Table 13.1 Morphology of specific chronic diseases resulting in TA/IF (non-immune mediated)

Aetiology	Morphology
Chronic hypertension	Arterial/fibrointimal thickening with reduplication of elastic, usually with small artery and arteriolar changes
CNI toxicity	Arterial hyalinosisTubular cell injury with vacuolisation
Chronic obstruction	Marker tubular dilatation Large protein casts with extravasation into interstitium and/or lymphatics
Bacterial pyelonephritis	Intra- and peritubular neutrophils, lymphoid follicle formation
Viral infection	Viral inclusions on histology, immunohistochemistry and/or electron microscopy

Aetiological factors

The definition of two phases of injury resulting in chronic changes of tubular atrophy is in keeping with the model of injury in CTD, described in a recent review,³⁴ in which late allograft failure was described as a composite phenotype reflecting the total burden of stressful injury, mediated by five groups of risk factors:³⁵

• donor age;

• brainstem death;

• ischaemia–reperfusion injury;

• immune-mediated injury;

• post-transplant stressors.

Donor age

Donor age has a powerful impact on graft survival. Organs removed from donors at the extremes of age are associated with poorer long-term graft survival compared with young to middle-aged donors.³⁶ This may be related to the reduction in the transplanted nephron mass. Long-standing donor stresses such as hypertension and diabetes also affect long-term outcome.
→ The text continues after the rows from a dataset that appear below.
Lemma config_valid : ValidConfig config.
Proof. exact (proj1 (ValidateConfig_iff config tt) config_accepted). Defined.

Lemma config_typed : TypedConfig config.
Proof.
  split; cbn;
    [repeat apply Forall_cons_2; (split; done) || constructor
    |repeat apply Forall_cons_2; (split; done) || constructor
    |intros ? [= <-]; split; done|intros ? [= <-]; split; done].
Qed.

Lemma valid_config_lookup_witness :
  (∃ p, FindParent (Evms config) = Ok p ∧
        ∀ e, e ∈ Evms config → (IsParent e = true ↔ e = p)) ∧
  (∀ s e, FindEvmConfigByChainSelector (Evms config) s = Ok e ↔
          e ∈ Evms config ∧ ChainSelector e = s) ∧
  (∀ s, (∃ err, FindEvmConfigByChainSelector (Evms config) s = Err err) ↔
        Forall (λ e, ChainSelector e ≠ s) (Evms config)).
Proof. exact (valid_config_lookup config config_valid). Defined.
End Sample.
Other donor risk factors include death from an acute cerebral haemorrhage, female gender (again perhaps due to nephron mass) and Afro-Caribbean ethnic origin.¹

Brainstem death

Donation after brainstem death (rather than live donation) is significantly associated with poor long-term graft survival and an increased incidence of delayed graft function and acute rejection.³⁷ Although the condition of brainstem death is well defined legally and neurologically, the systemic sequelae on the potential donor are very poorly understood. The effects of an irreversible and catastrophic injury to the brainstem include labile blood pressure, alterations in thermal regulation, endocrine and biochemical derangements plus pulmonary changes. Surges in catecholamine release are experienced, with resultant physical and structural changes affecting the vital organs. It may also be the trigger for the systemic release of a range of cytokines, causing a greater exposure of antigenic surface molecules, possibly as a result of endothelial cell retraction. Thereby the transplanted organ may prove more immunogenic to the recipient as a result.